At his decease, Doctor Thomas Johnson, by will, left the recipe to George Hind. George Hind's son, Williams Hind, was the great grandfather of William Singleton, during whose proprietorship the Golden Ointment first became widely known. William Hind, the grandfather of William Singleton, gave the recipe as a marriage portion with his daughter on her marriage to Thomas Singleton. They went to reside in the house in Lambeth Road, built the year 1692, near the Archery Butts, in St Georges Fields, called Lambeth Butts, which, in 1780, was the meeting place of Lord George Gordon and his 80,000 Protestant Associationists.
 
The Manufacture of Singletons Eye Ointment
 
The manufacture of the Singleton's Eye Ointment as been carried on down to the present day in the same old house just mentioned.
 
A.D. 1779 to 1816
 
Thomas Singleton, who died November 29th, 1779, left the recipe by Will to his son, William Singleton. In 1799, during Williams Singletons, proprietorship, he received a testimonial from the war office, 
signed by his royal highness the Duke of York, bearing testimony to the great value of singletons Eye Ointment which had been ordered for use in the British Army whilst in Egypt 1798 to 1800, 
during the campaign against Napoleon Bonaparte. 
Large numbers of British soldiers whose eyes had been injured by the hot desert sand of Egypt were perfectly cured by its use. 
William Singleton settled the right and recipe on his only child, his daughter Selina, on her marriage to Timothy Folgham.
Selina Folgham who died January 10th 1816, left the recipe by Will to her five children, share and share alike.
It was about the year 1804 that the porcelain pedestal pots were first made expressly for Singletons Eye Ointments.  
One of these pots was subsequently acquired by Sir E.W.Franks, K.C.B., for the Franks collection in the British museum.
 
A.D. 1816 to  1825
 
As the eldest child of this union, William Singleton Folgham, died, the recipe vested in the next eldest, viz. Selina, by virtue of an award by Robert Bowyer, Esq. (ordered by Lord Eldon), 
which was made an order in Chancery. William Singleton Folgham died July 26th, 1826 (vide the Singleton family tomb).
 
A.D. 1825 to 1874
 
In 1825, Selina Folgham, the holder of the recipe for Singletons Eye Ointment, married Mr Stephen Green. Her one fifth share thereof being the subject of her marriage settlement.

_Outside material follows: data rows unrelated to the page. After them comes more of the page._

(** ** A client *)

(** A configuration and what the runtime wires in. *)
Record client := {
  cl_config : LlmGatewayClientConfig;
  cl_backoff : list Q;
  cl_cache : option cache_config;
}.

Inductive gateway_event : Type :=
| ev_breaker (op : cb_op)
| ev_dispatch (attempt : Z) (request : LlmGenerationRequest)
| ev_wait (ms : Q).

(** The breaker, the cache when one is wired, and what was done so far. *)
Record gateway := {
  gw_breaker : breaker;
  gw_cache : cache_state;
  gw_log : list gateway_event;
}.

(** What the surroundings answer to one attempt; a rejection has the message
    the client makes of it. *)
Record attempt_surroundings := {
  as_before : Q;
  as_result : outcome string LlmGenerationResult;
  as_after : Q;
  as_store : surroundings;
}.

Definition log (ev : gateway_event) (g : gateway) : gateway :=
  {| gw_breaker := gw_breaker g; gw_cache := gw_cache g; gw_log := gw_log g ++ [ev] |}.

(** A call on the breaker. *)
Definition on_breaker (op : cb_op) (g : gateway) : gateway :=
  {| gw_breaker := (cb_step (gw_breaker g) op).1; gw_cache := gw_cache g; gw_log := gw_log g ++ [ev_breaker op] |}.
Definition on_cache (s : cache_state) (g : gateway) : gateway :=
  {| gw_breaker := gw_breaker g; gw_cache := s; gw_log := gw_log g |}.

Definition state_name (s : LlmCircuitState) : string :=
  match s with closed => "closed" | open_ => "open" | half_open => "half_open" end.

Definition transport_failure (message : string) (retryable : bool) (attempt : Z) : LlmGenerationFailure :=
  {| lf_errorClass := "transport"; lf_message := message; lf_constrainedDecoding := None;
     lf_retryable := retryable; lf_attempt := attempt |}.

(** [backoff[Math.min(attempt - 1, backoff.length - 1)] ?? 0] *)
Definition backoff_wait (backoff : list Q) (attempt : Z) : Q :=
  default 0%Q (backoff !! Nat.min (Z.to_nat (attempt - 1)) (length backoff - 1)%nat).

(** The redacted message made of an error. *)
Class ErrorText := { error_text : IdempotencyError → string }.

Section client.
Context `{Hmac} `{JsonText} `{ErrorText} (c : client).

(** The best-effort store after a success. *)
Definition store_success (pending : option GatewayIdempotencyKey) (s : LlmGenerationSuccess)
    (en : surroundings) (g : gateway) : gateway :=
  match cl_cache c, pending with
  | Some cache, Some key => on_cache (store cache key s en (gw_cache g)).2 g
  | _, _ => g
  end.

She was the great grand daughter of Thomas Singleton, and at her death, March 13th, 1831, the one fifth share became the property of Mr Stephen Green.
For a large consideration she purchased the rights of the next two children, the fourth and fifth being wards in Chancery under a commission of lunacy. 

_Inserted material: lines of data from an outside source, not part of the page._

(** [Throw]: the key reader rejected. *)
Definition buildAuthHeaders (c : LlmGatewayClientConfig) (reader : key_reader) (attempt : Z) :
    outcome string (LlmGenerationFailure + list (string * string)) :=
  let headers := [("content-type", "application/json"); ("accept", "application/json")] in
  if bool_decide (gc_authMode c = "none") then Ok (inr headers)
  else match reader with
       | no_reader =>
           Ok (inl (failure "transport" "auth mode requires apiKeyProvider but none was supplied to runtime" false attempt))
       | reader_rejects message => Throw message
       | reader_gives None | reader_gives (Some EmptyString) =>
           Ok (inl (failure "transport" "apiKeyProvider returned an empty value" false attempt))
       | reader_gives (Some provided) =>
           Ok (inr (headers ++ [if bool_decide (gc_authMode c = "api_key") then ("api-key", provided)
                                else ("authorization", "Bearer " +:+ provided)]))
       end.

(** ** What a structured request sends *)

Lemma resolveAdapter_id a mode : ad_id (resolveAdapter a mode) = a.
Proof. unfold resolveAdapter. by destruct a; case_bool_decide. Qed.

(** Over openai_chat an adapter supports its own wire mode. *)
Lemma default_mode_supported a :
  ad_supports (resolveAdapter a "openai_chat") (ad_defaultWireMode (resolveAdapter a "openai_chat")) "openai_chat" = None.
Proof. by destruct a. Qed.

(** The metadata of a structured request tells the truth. Over openai_chat the
    adapter it names supports the wire mode it names and has the enforcement it
    names; a fallback is reported, with the reason of the preferred adapter,
    exactly when the preferred adapter does not support the configured mode. *)
Theorem decoding_metadata_is_true c m :
  gc_compatibilityMode c = "openai_chat" → resolveConstrainedDecodingMetadata c true = Some m →
  let adapter := resolveAdapter (dm_adapterId m) "openai_chat" in
  let '(preferred, fallback, _, wireMode) := resolveConfiguredConstrainedDecoding c in
  let refusal := ad_supports (resolveAdapter preferred "openai_chat") wireMode "openai_chat" in
  ad_supports adapter (dm_wireMode m) "openai_chat" = None ∧ dm_enforcement m = ad_enforcement adapter ∧
  dm_fallbackReason m = refusal ∧ dm_fallback m = bool_decide (is_Some refusal) ∧
  dm_adapterId m = (if dm_fallback m then fallback else preferred) ∧
  (dm_fallback m = false → dm_wireMode m = wireMode).
Proof.
  intros Hc. unfold resolveConstrainedDecodingMetadata. simpl negb. cbv iota.
  destruct (resolveConfiguredConstrainedDecoding c) as [[[preferred fallback] version] wireMode]. rewrite Hc.
  destruct (ad_supports (resolveAdapter preferred "openai_chat") wireMode "openai_chat") as [reason|] eqn:Es;
    intros [= <-]; simpl; rewrite resolveAdapter_id, ?Es; split_all; try done; by apply default_mode_supported.
Qed.

(** The schema always reaches the model. A structured request carries it either
    word for word in the response format, or in canonical form at the end of the
    system prompt; in the mode [json_object] the response format names the mode
    only. *)
Theorem schema_reaches_the_model `{JsonText} c r schema name :
  isStructuredOutputRequested c r = true → named_schema r = Some (schema, name) →
  ∃ m, request_decoding c r = Some m ∧
  match dm_wireMode m with
  | wire_json_schema =>
      response_format c r = Some (json_object
        [("type", Some (JString "json_schema"));
         ("json_schema", Some (json_object [("name", Some (JString name)); ("schema", Some schema)]))]) ∧
      structuredPromptSuffix c r = None
  | mode =>
      response_format c r = (if bool_decide (mode = wire_none) then None
                             else Some (json_object [("type", Some (JString "json_object"))])) ∧
      ∃ before, structuredPromptSuffix c r = Some (before +:+ json_stringify (canonicalJson schema))
  end.
Proof.
  unfold isStructuredOutputRequested. intros [Hs _]%andb_true_iff Hn.
  unfold response_format, structuredPromptSuffix, request_decoding. rewrite Hn, Hs.
  rewrite bool_decide_eq_true_2 by done.
  destruct (resolveConstrainedDecodingMetadata c true) as [m|] eqn:Em.
  - exists m. split; [done|]. simpl. destruct (dm_wireMode m); simpl; (split; [done|]); [done|..];
      eexists; rewrite <- !string_app_assoc; reflexivity.
  - exfalso. unfold resolveConstrainedDecodingMetadata in Em. simpl in Em.
    destruct (resolveConfiguredConstrainedDecoding c) as [[[? ?] ?] ?]. by case_match.
Qed.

An annuity for each one of them was arranged, and these annuities were paid until their death in the year 1879.
From the year 1848, Mr Stephen Green became the sole and entire proprietor of the recipe and emoluments thereof.
 
A.D. 1874 to present time     ( circa 1930)
 
Mr Stephen Green died aged 77 in 1874 and after remaining a short time in the hands of his niece, the recipe passed in 1877 by Mr Stephen Green's will, to his grand-nephew and namesake Mr Stephen Green, 
now deceased. His. personal representatives now hold the recipe and continue the manufacture of the old remedy.
 

Further detailed information regarding these eye pedestals can be obtained from the Historical Guide to Delftware and Victorian Ointment Pots book produced by Messrs. Houghton & Priestley, pages 126 to 128.